TASK INSTRUCTIONS — Repeat the listing below in full, exactly.

DATA FOR ANALYSIS —
(** C1. When a file is loaded, whatever the database held before (a
    table of that name in particular), the database holds exactly one
    table under the table name of the file; its columns are the
    sanitized headers of the parsed file, its rows and types those of the
    parsed file; every other table is as it was. *)
Theorem load_replaces_table (file : UploadedFile) (db db' : Database)
  (t : str) :
  load_data_to_db file db = (db', (Some t, None)) ->
  exists df,
    read_csv (content file) = inr df
    /\ table_name (name file) = inr t
    /\ count_tables t db' = 1%nat
    /\ lookup_table t db' = Some (sanitize_column_names df)
    /\ forall t', t' <> t ->
         count_tables t' db' = count_tables t' db
         /\ lookup_table t' db' = lookup_table t' db.
Proof.
  destruct (load_data_to_db_unfold file db) as (t0 & Ht & ->).
  destruct (read_csv (content file)) as [e|df]; [discriminate|].
  destruct (engine_rejects _ _ _); [discriminate|].
  intros H; inversion H; subst.
  exists df; repeat split; auto; apply replace_table; assumption.
Qed.

(** C5. [load_data_to_db] returns on every file: the table name and no
    error when the file is parsed and the table is stored, no table name
    and the message of the exception otherwise; a parse failure leaves
    the database as it was. *)
Theorem load_data_to_db_result (file : UploadedFile) (db : Database) :
  ((exists t, snd (load_data_to_db file db) = (Some t, None))
   \/ (exists e, snd (load_data_to_db file db) = (None, Some e)))
  /\ exists t,
      table_name (name file) = inr t
      /\ match read_csv (content file) with
         | inl e => load_data_to_db file db = (db, (None, Some e))
         | inr df =>
             match engine_rejects t (sanitize_column_names df)
                     (drop_table t db) with
             | Some e => snd (load_data_to_db file db) = (None, Some e)
             | None => snd (load_data_to_db file db) = (Some t, None)
             end
         end.
Proof.
  destruct (load_data_to_db_unfold file db) as (t & Ht & ->).
  split.
  - destruct (read_csv (content file)) as [e|df]; [right; simpl; eauto|].
    destruct (engine_rejects _ _ _); [right | left]; simpl; eauto.
  - exists t; split; [exact Ht|].
    destruct (read_csv (content file)) as [e|df]; [reflexivity|].
    destruct (engine_rejects _ _ _); reflexivity.
Qed.


(* ================================================================== *)
(** * The upload loop *)
(* ================================================================== *)

(** A file whose name is in the list is not loaded again. *)
Lemma process_file_known (db : Database) (files : list str)
  (ui : list widget) (file : UploadedFile) :
  existsb (str_eqb (name file)) files = true ->
  process_file (db, files, ui) file = (db, files, ui).
Proof. intros H; unfold process_file; now rewrite H. Qed.

(** A file whose name is new is loaded; when the load returns a table
    name that is not empty, the name of the file joins the list. *)
Lemma process_file_loaded (db db' : Database) (files : list str)
  (ui : list widget) (file : UploadedFile) (t : str) :
  existsb (str_eqb (name file)) files = false ->
  load_data_to_db file db = (db', (Some t, None)) ->
  truthy t = true ->
  process_file (db, files, ui) file
  = (db', files ++ [name file],
     ui ++ [st_toast (py "Table '" ++ t ++ py "' created!")]).
Proof.
  intros Hnew Hload Ht; unfold process_file.
  rewrite Hnew, Hload; cbn [truthy_opt fmt]; now rewrite Ht.
Qed.

(** A load that fails is reported and the name of the file stays out of
    the list. *)
Lemma process_file_failed (db db' : Database) (files : list str)
  (ui : list widget) (file : UploadedFile) (e : str) :
  existsb (str_eqb (name file)) files = false ->
  load_data_to_db file db = (db', (None, Some e)) ->
  process_file (db, files, ui) file
  = (db', files, ui ++ [st_error (py "Error: " ++ e)]).
Proof.
  intros Hnew Hload; unfold process_file.
  now rewrite Hnew, Hload.
Qed.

ANSWER BELOW —
(** C1. When a file is loaded, whatever the database held before (a
    table of that name in particular), the database holds exactly one
    table under the table name of the file; its columns are the
    sanitized headers of the parsed file, its rows and types those of the
    parsed file; every other table is as it was. *)
Theorem load_replaces_table (file : UploadedFile) (db db' : Database)
  (t : str) :
  load_data_to_db file db = (db', (Some t, None)) ->
  exists df,
    read_csv (content file) = inr df
    /\ table_name (name file) = inr t
    /\ count_tables t db' = 1%nat
    /\ lookup_table t db' = Some (sanitize_column_names df)
    /\ forall t', t' <> t ->
         count_tables t' db' = count_tables t' db
         /\ lookup_table t' db' = lookup_table t' db.
Proof.
  destruct (load_data_to_db_unfold file db) as (t0 & Ht & ->).
  destruct (read_csv (content file)) as [e|df]; [discriminate|].
  destruct (engine_rejects _ _ _); [discriminate|].
  intros H; inversion H; subst.
  exists df; repeat split; auto; apply replace_table; assumption.
Qed.

(** C5. [load_data_to_db] returns on every file: the table name and no
    error when the file is parsed and the table is stored, no table name
    and the message of the exception otherwise; a parse failure leaves
    the database as it was. *)
Theorem load_data_to_db_result (file : UploadedFile) (db : Database) :
  ((exists t, snd (load_data_to_db file db) = (Some t, None))
   \/ (exists e, snd (load_data_to_db file db) = (None, Some e)))
  /\ exists t,
      table_name (name file) = inr t
      /\ match read_csv (content file) with
         | inl e => load_data_to_db file db = (db, (None, Some e))
         | inr df =>
             match engine_rejects t (sanitize_column_names df)
                     (drop_table t db) with
             | Some e => snd (load_data_to_db file db) = (None, Some e)
             | None => snd (load_data_to_db file db) = (Some t, None)
             end
         end.
Proof.
  destruct (load_data_to_db_unfold file db) as (t & Ht & ->).
  split.
  - destruct (read_csv (content file)) as [e|df]; [right; simpl; eauto|].
    destruct (engine_rejects _ _ _); [right | left]; simpl; eauto.
  - exists t; split; [exact Ht|].
    destruct (read_csv (content file)) as [e|df]; [reflexivity|].
    destruct (engine_rejects _ _ _); reflexivity.
Qed.


(* ================================================================== *)
(** * The upload loop *)
(* ================================================================== *)

(** A file whose name is in the list is not loaded again. *)
Lemma process_file_known (db : Database) (files : list str)
  (ui : list widget) (file : UploadedFile) :
  existsb (str_eqb (name file)) files = true ->
  process_file (db, files, ui) file = (db, files, ui).
Proof. intros H; unfold process_file; now rewrite H. Qed.

(** A file whose name is new is loaded; when the load returns a table
    name that is not empty, the name of the file joins the list. *)
Lemma process_file_loaded (db db' : Database) (files : list str)
  (ui : list widget) (file : UploadedFile) (t : str) :
  existsb (str_eqb (name file)) files = false ->
  load_data_to_db file db = (db', (Some t, None)) ->
  truthy t = true ->
  process_file (db, files, ui) file
  = (db', files ++ [name file],
     ui ++ [st_toast (py "Table '" ++ t ++ py "' created!")]).
Proof.
  intros Hnew Hload Ht; unfold process_file.
  rewrite Hnew, Hload; cbn [truthy_opt fmt]; now rewrite Ht.
Qed.

(** A load that fails is reported and the name of the file stays out of
    the list. *)
Lemma process_file_failed (db db' : Database) (files : list str)
  (ui : list widget) (file : UploadedFile) (e : str) :
  existsb (str_eqb (name file)) files = false ->
  load_data_to_db file db = (db', (None, Some e)) ->
  process_file (db, files, ui) file
  = (db', files, ui ++ [st_error (py "Error: " ++ e)]).
Proof.
  intros Hnew Hload; unfold process_file.
  now rewrite Hnew, Hload.
Qed.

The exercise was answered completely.